§ **WHAT THE TASK ASKS**
Each record that follows should be transcribed word for word.

§ **RECORDED DATA**
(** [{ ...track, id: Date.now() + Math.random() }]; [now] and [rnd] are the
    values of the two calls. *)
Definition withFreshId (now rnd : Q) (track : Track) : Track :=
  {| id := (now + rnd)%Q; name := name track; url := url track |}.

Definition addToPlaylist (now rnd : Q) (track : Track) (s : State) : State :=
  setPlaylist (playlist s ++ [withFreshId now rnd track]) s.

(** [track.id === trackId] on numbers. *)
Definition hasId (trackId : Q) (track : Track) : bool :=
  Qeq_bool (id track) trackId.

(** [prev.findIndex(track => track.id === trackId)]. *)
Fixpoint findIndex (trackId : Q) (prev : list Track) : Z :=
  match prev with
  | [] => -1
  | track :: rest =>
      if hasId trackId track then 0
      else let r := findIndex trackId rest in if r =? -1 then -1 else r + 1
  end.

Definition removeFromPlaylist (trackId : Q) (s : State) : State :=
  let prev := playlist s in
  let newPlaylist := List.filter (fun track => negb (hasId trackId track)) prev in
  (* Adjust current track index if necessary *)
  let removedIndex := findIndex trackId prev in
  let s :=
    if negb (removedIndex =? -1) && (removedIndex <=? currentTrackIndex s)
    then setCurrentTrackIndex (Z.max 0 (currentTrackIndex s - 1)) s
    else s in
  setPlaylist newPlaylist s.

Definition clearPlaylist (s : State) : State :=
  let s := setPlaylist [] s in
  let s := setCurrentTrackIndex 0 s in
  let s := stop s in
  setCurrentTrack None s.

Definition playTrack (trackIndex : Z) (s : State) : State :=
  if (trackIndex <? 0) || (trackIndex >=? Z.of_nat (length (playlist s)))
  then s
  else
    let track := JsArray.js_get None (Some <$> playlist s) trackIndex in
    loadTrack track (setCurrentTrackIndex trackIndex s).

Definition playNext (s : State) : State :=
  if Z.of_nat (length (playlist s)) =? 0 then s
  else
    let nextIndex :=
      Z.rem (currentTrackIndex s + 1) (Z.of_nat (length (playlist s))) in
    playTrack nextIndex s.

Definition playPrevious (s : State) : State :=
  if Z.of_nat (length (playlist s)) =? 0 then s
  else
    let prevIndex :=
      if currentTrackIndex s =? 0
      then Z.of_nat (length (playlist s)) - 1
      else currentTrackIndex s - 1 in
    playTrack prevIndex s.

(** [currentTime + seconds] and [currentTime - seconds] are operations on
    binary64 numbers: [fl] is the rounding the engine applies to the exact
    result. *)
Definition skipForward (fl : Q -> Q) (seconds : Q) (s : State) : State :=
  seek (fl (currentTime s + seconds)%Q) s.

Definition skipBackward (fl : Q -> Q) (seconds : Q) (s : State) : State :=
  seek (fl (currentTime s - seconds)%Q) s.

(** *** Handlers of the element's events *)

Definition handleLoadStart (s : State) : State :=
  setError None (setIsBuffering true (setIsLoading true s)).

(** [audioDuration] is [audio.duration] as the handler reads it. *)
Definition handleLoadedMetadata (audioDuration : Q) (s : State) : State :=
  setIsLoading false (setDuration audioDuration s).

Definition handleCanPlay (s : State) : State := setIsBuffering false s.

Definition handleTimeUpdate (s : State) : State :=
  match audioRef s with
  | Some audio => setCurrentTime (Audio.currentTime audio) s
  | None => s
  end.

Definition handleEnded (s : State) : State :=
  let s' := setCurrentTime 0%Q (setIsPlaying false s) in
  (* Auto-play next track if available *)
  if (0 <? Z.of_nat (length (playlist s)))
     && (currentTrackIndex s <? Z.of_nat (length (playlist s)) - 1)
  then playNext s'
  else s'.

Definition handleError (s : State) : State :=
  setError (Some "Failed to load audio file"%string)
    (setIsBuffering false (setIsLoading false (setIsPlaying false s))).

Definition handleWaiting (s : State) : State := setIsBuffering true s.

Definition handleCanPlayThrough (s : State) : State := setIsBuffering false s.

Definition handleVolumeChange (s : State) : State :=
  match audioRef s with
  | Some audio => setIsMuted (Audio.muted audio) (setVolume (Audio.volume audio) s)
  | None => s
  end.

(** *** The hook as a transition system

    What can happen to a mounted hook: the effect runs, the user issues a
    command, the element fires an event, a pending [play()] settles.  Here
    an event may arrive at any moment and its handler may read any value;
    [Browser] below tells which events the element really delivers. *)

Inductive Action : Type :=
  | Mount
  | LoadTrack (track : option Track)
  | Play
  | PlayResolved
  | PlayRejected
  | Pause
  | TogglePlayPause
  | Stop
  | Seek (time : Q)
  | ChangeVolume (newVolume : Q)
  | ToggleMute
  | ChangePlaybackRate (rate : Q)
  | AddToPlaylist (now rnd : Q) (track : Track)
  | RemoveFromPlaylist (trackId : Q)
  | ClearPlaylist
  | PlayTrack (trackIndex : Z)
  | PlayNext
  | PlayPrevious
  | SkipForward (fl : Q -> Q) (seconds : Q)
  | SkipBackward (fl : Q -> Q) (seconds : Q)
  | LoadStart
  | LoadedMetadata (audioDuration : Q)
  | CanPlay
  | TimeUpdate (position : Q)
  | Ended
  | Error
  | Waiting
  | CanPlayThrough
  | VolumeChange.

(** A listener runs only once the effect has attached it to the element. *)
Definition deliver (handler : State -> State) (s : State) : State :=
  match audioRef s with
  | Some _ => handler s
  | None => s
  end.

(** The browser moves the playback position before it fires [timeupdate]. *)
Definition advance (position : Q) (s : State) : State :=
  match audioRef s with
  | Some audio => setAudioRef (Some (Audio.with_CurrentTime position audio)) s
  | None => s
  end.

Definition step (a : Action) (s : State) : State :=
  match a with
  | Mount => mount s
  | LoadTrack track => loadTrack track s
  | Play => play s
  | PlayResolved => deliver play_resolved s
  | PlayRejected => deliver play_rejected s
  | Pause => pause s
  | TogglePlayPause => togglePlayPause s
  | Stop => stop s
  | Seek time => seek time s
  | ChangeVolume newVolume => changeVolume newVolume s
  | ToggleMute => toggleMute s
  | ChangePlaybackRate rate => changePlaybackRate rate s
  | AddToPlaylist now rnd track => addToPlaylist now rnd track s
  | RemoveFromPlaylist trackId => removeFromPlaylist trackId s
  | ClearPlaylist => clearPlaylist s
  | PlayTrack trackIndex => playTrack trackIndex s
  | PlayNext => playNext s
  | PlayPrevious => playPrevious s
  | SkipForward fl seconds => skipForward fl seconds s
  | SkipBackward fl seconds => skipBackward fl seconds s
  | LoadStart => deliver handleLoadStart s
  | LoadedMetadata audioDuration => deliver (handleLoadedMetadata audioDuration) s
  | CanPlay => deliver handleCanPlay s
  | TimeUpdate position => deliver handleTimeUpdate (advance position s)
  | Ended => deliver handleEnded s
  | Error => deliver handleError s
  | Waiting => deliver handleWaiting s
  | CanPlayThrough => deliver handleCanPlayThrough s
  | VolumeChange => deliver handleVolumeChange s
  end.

§ **SOLUTION**
(** [{ ...track, id: Date.now() + Math.random() }]; [now] and [rnd] are the
    values of the two calls. *)
Definition withFreshId (now rnd : Q) (track : Track) : Track :=
  {| id := (now + rnd)%Q; name := name track; url := url track |}.

Definition addToPlaylist (now rnd : Q) (track : Track) (s : State) : State :=
  setPlaylist (playlist s ++ [withFreshId now rnd track]) s.

(** [track.id === trackId] on numbers. *)
Definition hasId (trackId : Q) (track : Track) : bool :=
  Qeq_bool (id track) trackId.

(** [prev.findIndex(track => track.id === trackId)]. *)
Fixpoint findIndex (trackId : Q) (prev : list Track) : Z :=
  match prev with
  | [] => -1
  | track :: rest =>
      if hasId trackId track then 0
      else let r := findIndex trackId rest in if r =? -1 then -1 else r + 1
  end.

Definition removeFromPlaylist (trackId : Q) (s : State) : State :=
  let prev := playlist s in
  let newPlaylist := List.filter (fun track => negb (hasId trackId track)) prev in
  (* Adjust current track index if necessary *)
  let removedIndex := findIndex trackId prev in
  let s :=
    if negb (removedIndex =? -1) && (removedIndex <=? currentTrackIndex s)
    then setCurrentTrackIndex (Z.max 0 (currentTrackIndex s - 1)) s
    else s in
  setPlaylist newPlaylist s.

Definition clearPlaylist (s : State) : State :=
  let s := setPlaylist [] s in
  let s := setCurrentTrackIndex 0 s in
  let s := stop s in
  setCurrentTrack None s.

Definition playTrack (trackIndex : Z) (s : State) : State :=
  if (trackIndex <? 0) || (trackIndex >=? Z.of_nat (length (playlist s)))
  then s
  else
    let track := JsArray.js_get None (Some <$> playlist s) trackIndex in
    loadTrack track (setCurrentTrackIndex trackIndex s).

Definition playNext (s : State) : State :=
  if Z.of_nat (length (playlist s)) =? 0 then s
  else
    let nextIndex :=
      Z.rem (currentTrackIndex s + 1) (Z.of_nat (length (playlist s))) in
    playTrack nextIndex s.

Definition playPrevious (s : State) : State :=
  if Z.of_nat (length (playlist s)) =? 0 then s
  else
    let prevIndex :=
      if currentTrackIndex s =? 0
      then Z.of_nat (length (playlist s)) - 1
      else currentTrackIndex s - 1 in
    playTrack prevIndex s.

(** [currentTime + seconds] and [currentTime - seconds] are operations on
    binary64 numbers: [fl] is the rounding the engine applies to the exact
    result. *)
Definition skipForward (fl : Q -> Q) (seconds : Q) (s : State) : State :=
  seek (fl (currentTime s + seconds)%Q) s.

Definition skipBackward (fl : Q -> Q) (seconds : Q) (s : State) : State :=
  seek (fl (currentTime s - seconds)%Q) s.

(** *** Handlers of the element's events *)

Definition handleLoadStart (s : State) : State :=
  setError None (setIsBuffering true (setIsLoading true s)).

(** [audioDuration] is [audio.duration] as the handler reads it. *)
Definition handleLoadedMetadata (audioDuration : Q) (s : State) : State :=
  setIsLoading false (setDuration audioDuration s).

Definition handleCanPlay (s : State) : State := setIsBuffering false s.

Definition handleTimeUpdate (s : State) : State :=
  match audioRef s with
  | Some audio => setCurrentTime (Audio.currentTime audio) s
  | None => s
  end.

Definition handleEnded (s : State) : State :=
  let s' := setCurrentTime 0%Q (setIsPlaying false s) in
  (* Auto-play next track if available *)
  if (0 <? Z.of_nat (length (playlist s)))
     && (currentTrackIndex s <? Z.of_nat (length (playlist s)) - 1)
  then playNext s'
  else s'.

Definition handleError (s : State) : State :=
  setError (Some "Failed to load audio file"%string)
    (setIsBuffering false (setIsLoading false (setIsPlaying false s))).

Definition handleWaiting (s : State) : State := setIsBuffering true s.

Definition handleCanPlayThrough (s : State) : State := setIsBuffering false s.

Definition handleVolumeChange (s : State) : State :=
  match audioRef s with
  | Some audio => setIsMuted (Audio.muted audio) (setVolume (Audio.volume audio) s)
  | None => s
  end.

(** *** The hook as a transition system

    What can happen to a mounted hook: the effect runs, the user issues a
    command, the element fires an event, a pending [play()] settles.  Here
    an event may arrive at any moment and its handler may read any value;
    [Browser] below tells which events the element really delivers. *)

Inductive Action : Type :=
  | Mount
  | LoadTrack (track : option Track)
  | Play
  | PlayResolved
  | PlayRejected
  | Pause
  | TogglePlayPause
  | Stop
  | Seek (time : Q)
  | ChangeVolume (newVolume : Q)
  | ToggleMute
  | ChangePlaybackRate (rate : Q)
  | AddToPlaylist (now rnd : Q) (track : Track)
  | RemoveFromPlaylist (trackId : Q)
  | ClearPlaylist
  | PlayTrack (trackIndex : Z)
  | PlayNext
  | PlayPrevious
  | SkipForward (fl : Q -> Q) (seconds : Q)
  | SkipBackward (fl : Q -> Q) (seconds : Q)
  | LoadStart
  | LoadedMetadata (audioDuration : Q)
  | CanPlay
  | TimeUpdate (position : Q)
  | Ended
  | Error
  | Waiting
  | CanPlayThrough
  | VolumeChange.

(** A listener runs only once the effect has attached it to the element. *)
Definition deliver (handler : State -> State) (s : State) : State :=
  match audioRef s with
  | Some _ => handler s
  | None => s
  end.

(** The browser moves the playback position before it fires [timeupdate]. *)
Definition advance (position : Q) (s : State) : State :=
  match audioRef s with
  | Some audio => setAudioRef (Some (Audio.with_CurrentTime position audio)) s
  | None => s
  end.

Definition step (a : Action) (s : State) : State :=
  match a with
  | Mount => mount s
  | LoadTrack track => loadTrack track s
  | Play => play s
  | PlayResolved => deliver play_resolved s
  | PlayRejected => deliver play_rejected s
  | Pause => pause s
  | TogglePlayPause => togglePlayPause s
  | Stop => stop s
  | Seek time => seek time s
  | ChangeVolume newVolume => changeVolume newVolume s
  | ToggleMute => toggleMute s
  | ChangePlaybackRate rate => changePlaybackRate rate s
  | AddToPlaylist now rnd track => addToPlaylist now rnd track s
  | RemoveFromPlaylist trackId => removeFromPlaylist trackId s
  | ClearPlaylist => clearPlaylist s
  | PlayTrack trackIndex => playTrack trackIndex s
  | PlayNext => playNext s
  | PlayPrevious => playPrevious s
  | SkipForward fl seconds => skipForward fl seconds s
  | SkipBackward fl seconds => skipBackward fl seconds s
  | LoadStart => deliver handleLoadStart s
  | LoadedMetadata audioDuration => deliver (handleLoadedMetadata audioDuration) s
  | CanPlay => deliver handleCanPlay s
  | TimeUpdate position => deliver handleTimeUpdate (advance position s)
  | Ended => deliver handleEnded s
  | Error => deliver handleError s
  | Waiting => deliver handleWaiting s
  | CanPlayThrough => deliver handleCanPlayThrough s
  | VolumeChange => deliver handleVolumeChange s
  end.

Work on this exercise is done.